No, no tenía lavabo, ni más ducha que un barreño plantado en medio del patio, aunque a mis hijos lo que de verdad les parece ciencia ficción es que no tuviera televisión. Pero teníamos muchos quinqués de aceite y velas por toda la casa y leer, dibujar o comer bajo su luz trémula lo teñía todo de un color emocionante. 

Crecí en una casita blanca y por la noche la oscuridad me aterrorizaba, imaginaba cientos de ojos en las sombras entre los pinos cuando salía a hacer pipí y me hacía la valiente con mi linterna de pila de petaca. En medio de la noche oscura el silencio del rumor de los árboles me daba miedo y me cubría con la manta hasta taparme la nariz. Todo el mundo sabe que las mantas gruesas y pesadas protegen un montón! Luego amanecía y la luz lo inundaba todo con haces de polvo blanquecino. 

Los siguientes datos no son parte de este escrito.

Lemma provider_names l : Forall (λ s, s ∈ providers) l →
  mapM provider_name (VStr <$> l) = Some l.
Proof.
  induction 1 as [|s l Hs _ IH]; [done|].
  cbn [fmap list_fmap mapM]. rewrite IH. cbn [provider_name]. by rewrite bool_decide_true.
Qed.

Lemma provider_name_Some v s : provider_name v = Some s → s ∈ providers.
Proof. destruct v; try discriminate. cbn. case_bool_decide; [by intros [= <-] | discriminate]. Qed.

Lemma parse_priority_ok values field l : parse_priority values field = Ok l → priority_ok l.
Proof.
  unfold parse_priority. destruct (get_key field values) as [| | | | |raw|]; try discriminate.
  destruct (mapM provider_name raw) as [names|] eqn:Em; [|discriminate].
  destruct (_ && _) eqn:E; [|discriminate]. intros [= <-].
  apply andb_true_iff in E as [[H1 H2]%andb_true_iff H3]. bool_to_prop.
  split; [by intros ->|]. split; [done|]. split; [done|].
  apply mapM_Some in Em. clear - Em. induction Em as [|v s raw names Hv _ IH]; constructor; [|done].
  by apply provider_name_Some in Hv.
Qed.

Lemma parse_priority_list values field l : get_key field values = VList (VStr <$> l) →
  priority_ok l → parse_priority values field = Ok l.
Proof.
  intros Hg (Hne & Hnd & Hg' & Hp). unfold parse_priority. rewrite Hg, provider_names by done.
  rewrite !bool_decide_true by done. by destruct l.
Qed.

Section roundtrip.
Context {PR : PyRepr}.

Lemma parse_routing_ok v r : _parse_provider_routing v = Ok r → routing_ok r.
Proof.
  unfold _parse_provider_routing. destruct v as [| | | | | |body]; try discriminate.
  destruct (as_int _) as [revision|]; [|discriminate].
  destruct (get_key "settings" body) as [| | | | | |values]; try discriminate.
  intros H. apply bind_Ok in H as (? & Hrev%require_Ok%Z.leb_le & H).
  destruct (read_overflow values) as [o|]; [|discriminate].
  apply bind_Ok in H as (? & Ho%require_Ok & H).
  apply bind_Ok in H as (rt & Hrt%parse_priority_ok & H).
  apply bind_Ok in H as (sr & Hsr%parse_priority_ok & H).
  apply bind_Ok in H as (bd & Hbd%parse_priority_ok & [= <-]). by constructor.
Qed.

Lemma parse_routing_state r : routing_ok r → _parse_provider_routing (_routing_to_state r) = Ok r.
Proof.
  intros [Hrev Hrt Hsr Hbd Ho]. destruct r as [rev rt sr bd [on primary mult backlog inst]].
  cbn [routing_revision runtime_provider_priority source_review_provider_priority
       build_provider_priority overflow] in *.
  set (values := [("runtime_provider_priority", VList (VStr <$> rt));
    ("source_review_provider_priority", VList (VStr <$> sr));
    ("build_provider_priority", VList (VStr <$> bd)); ("gce_overflow_enabled", VBool on);
    ("primary_node_id", match primary with Some s => VStr s | None => VNone end);
    ("gce_overflow_backlog_multiplier", VInt mult); ("gce_overflow_min_backlog", VInt backlog);
    ("gce_overflow_max_instances", VInt inst)]).
  change (_routing_to_state _) with (VDict [("revision", VInt rev); ("settings", VDict values)]).
  assert (read_overflow values = Ok {| enabled := on; primary_node_id := primary;
    backlog_multiplier := mult; min_backlog := backlog; max_instances := inst |}) as Hread
    by by destruct primary.
  unfold _parse_provider_routing. change (get_key "revision" _) with (VInt rev).
  change (get_key "settings" _) with (VDict values). cbn [as_int].
  rewrite (proj2 (Z.leb_le 0 rev) Hrev), Hread, Ho. cbn [require mbind result_bind].
  rewrite (parse_priority_list values "runtime_provider_priority" rt eq_refl Hrt).
  rewrite (parse_priority_list values "source_review_provider_priority" sr eq_refl Hsr).
  by rewrite (parse_priority_list values "build_provider_priority" bd eq_refl Hbd).
Qed.

(** The routing cache is faithful. The cached form of a routing reads
    back as that very routing exactly when the routing is valid: revision not
    negative, each priority a duplicate-free list of known providers that
    names gcp, overflow settings in range. Every routing Platform serves and
    the controller accepts is valid, so it survives the cache. *)
Lemma routing_cache_roundtrip r :
  (_routing_from_state (_routing_to_state r) = Some r ↔ routing_ok r) ∧
  (∀ v, _parse_provider_routing v = Ok r → _routing_from_state (_routing_to_state r) = Some r).
Proof.
  assert (∀ r, routing_ok r → _routing_from_state (_routing_to_state r) = Some r) as Hback.
  { intros r' Hr'. unfold _routing_from_state. by rewrite parse_routing_state. }
  split; [split; [|apply Hback]|].
  - unfold _routing_from_state. destruct (_parse_provider_routing _) as [r'|] eqn:E; [|discriminate].
    intros [= ->]. by apply parse_routing_ok in E.
  - intros v Hv. by apply Hback, (parse_routing_ok v).
Qed.
End roundtrip.

(** * The target *)

Lemma zero_target why cap (P : Prop) (Q : Z → Prop) : 0 <= cap →
  why ≠ "HETZNER_BACKLOG_OVERFLOW" →
  ∃ target w, Ok (0, why) = Ok (target, w) ∧ 0 <= target <= cap ∧ (P → target = 0) ∧
    (w = "HETZNER_BACKLOG_OVERFLOW" → Q target).
Proof. intros Hc Hw. by exists 0, why. Qed.

(** The GCE target respects the operator. With inputs in range and a
    demand that is not negative the target is always computed, is between zero
    and the global cap, and is zero whenever the primary's admission is closed
    or unknown, whatever the backlog, the routing or the host's health. On the
    backlog branch it supplies every job over the threshold unless a cap cuts
    it. *)
Lemma gce_target_respects_operator d routing primary jobs cap :
  0 <= desired d → 0 <= runnable d <= 2 ^ 52 → 1 <= jobs <= 2 ^ 52 → 0 <= cap →
  routing_ok routing →
  ∃ target why, gce_overflow_target d routing primary jobs cap = Ok (target, why) ∧
    0 <= target <= cap ∧
    (closed primary = true ∨ admission primary = Unset → target = 0) ∧
    (why = "HETZNER_BACKLOG_OVERFLOW" →
     target < Z.min cap (max_instances (overflow routing)) →
     runnable d <= jobs * target + Z.max (min_backlog (overflow routing))
       (default 0 (primary ≫= screening_concurrency) * backlog_multiplier (overflow routing))).
Proof.
  intros Hd Hr Hj Hc Hok. unfold gce_overflow_target.
  assert (negb ((jobs <? 1) || (cap <? 0)) = true) as ->.
  { apply negb_true_iff, orb_false_iff. rewrite !Z.ltb_ge. lia. }
  cbn [require mbind result_bind].
  destruct (closed primary) eqn:Ecl; [by apply zero_target|].
  case_bool_decide as Eun; [by apply zero_target|].
  assert (¬ (false = true ∨ admission primary = Unset)) as Hopen by by intros [?|?].
  destruct (gcp_first routing).
  { eexists _, _. split; [reflexivity|]. split; [lia|]. split; [done | discriminate]. }
  destruct (existsb _ _).
  { eexists _, _. split; [reflexivity|]. split; [lia|]. split; [done | discriminate]. }
  destruct (negb (hetzner_first _) || _); [by apply zero_target|].
  destruct (Z.eqb_spec (Z.min cap (max_instances (overflow routing))) 0); [by apply zero_target|].
  pose proof (rok_overflow _ Hok) as Hover. unfold overflow_in_range in Hover. bool_to_prop.
  destruct (primary_ready primary); cbn [negb].
  2: { eexists _, _. split; [reflexivity|]. split; [lia|]. split; [done | discriminate]. }
  set (threshold := Z.max _ _).
  destruct (Z.leb_spec (runnable d) threshold); [by apply zero_target|].
  assert (0 <= threshold) by (unfold threshold; lia).
  rewrite ceil_truediv by lia. cbn [mbind result_bind]. eexists _, _. split; [reflexivity|].
  pose proof (slots_for_spec (runnable d - threshold) jobs ltac:(lia)).
  split; [nia|]. split; [done|]. intros _ Hlt. nia.
Qed.

(** * By evaluation *)

Definition sample_policy : OverflowPolicy := {|
  enabled := true; primary_node_id := Some "hetzner-1"; backlog_multiplier := 3;
  min_backlog := 12; max_instances := 4 |}.
Definition sample_routing : ProviderRouting := {|
  routing_revision := 5; runtime_provider_priority := ["hetzner"; "gcp"];
  source_review_provider_priority := ["hetzner"; "gcp"];
  build_provider_priority := ["hetzner"; "targon"; "gcp"]; overflow := sample_policy |}.
Definition sample_primary : NodeRow := {|
  node_id := "hetzner-1"; provider_resource_id := "hz-1"; provider := Some "hetzner";
  status := Some "active"; ready := Bool true; screening_concurrency := Some 6;
  admission_open := Bool true; active_lease := Bool true; instance_busy := Unset;
  heartbeat_seen_at := "" |}.
Definition sample_demand : Demand := {| runnable := 31; active := 6; desired := 6 |}.

Lemma sample_routing_ok : routing_ok sample_routing.
Proof.
  constructor; try done; split_and!; try discriminate; try (apply (bool_decide_unpack _); reflexivity).
Qed.

(** 31 runnable jobs are 13 over 6 * 3: three instances of six. *)
Example sample_target :
  gce_overflow_target sample_demand sample_routing (Some sample_primary) 6 10 =
  Ok (3, "HETZNER_BACKLOG_OVERFLOW").
Proof. vm_compute. reflexivity. Qed.

Lemma gce_target_respects_operator_witness :
  ∃ target why,
    gce_overflow_target sample_demand sample_routing (Some sample_primary) 6 10 = Ok (target, why) ∧
    0 <= target <= 10.
Proof.
  destruct (gce_target_respects_operator sample_demand sample_routing (Some sample_primary) 6 10)
    as (target & why & H & Hr & _); [vm_compute; discriminate | vm_compute; by split |
    vm_compute; by split | vm_compute; discriminate | exact sample_routing_ok |].
  exists target, why. split; [exact H | exact Hr].
Defined.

Con las chanclas de plástico transparente con purpurina dorada -esas cangrejeras que te hacían ampollas y llagas bajo el tobillo- íbamos por el camino de tierra a la playa de s’Estanyol. 


Estaba convencida que era nuestra playa. Sus algas amontonadas y secas eran un colchón genial, había cuevas secretas para nuestras aventuras y las sabinas retorcidas creaban pequeñas tiendas de campaña. -Cómo puede ser que aún haya llevado a mi par de dos?-. La playa, os digo, era nuestra. Por eso nos tirábamos de las rocas al mar profundo sin miedo, cuando la playa es tuya no te puede pasar nada malo, no? 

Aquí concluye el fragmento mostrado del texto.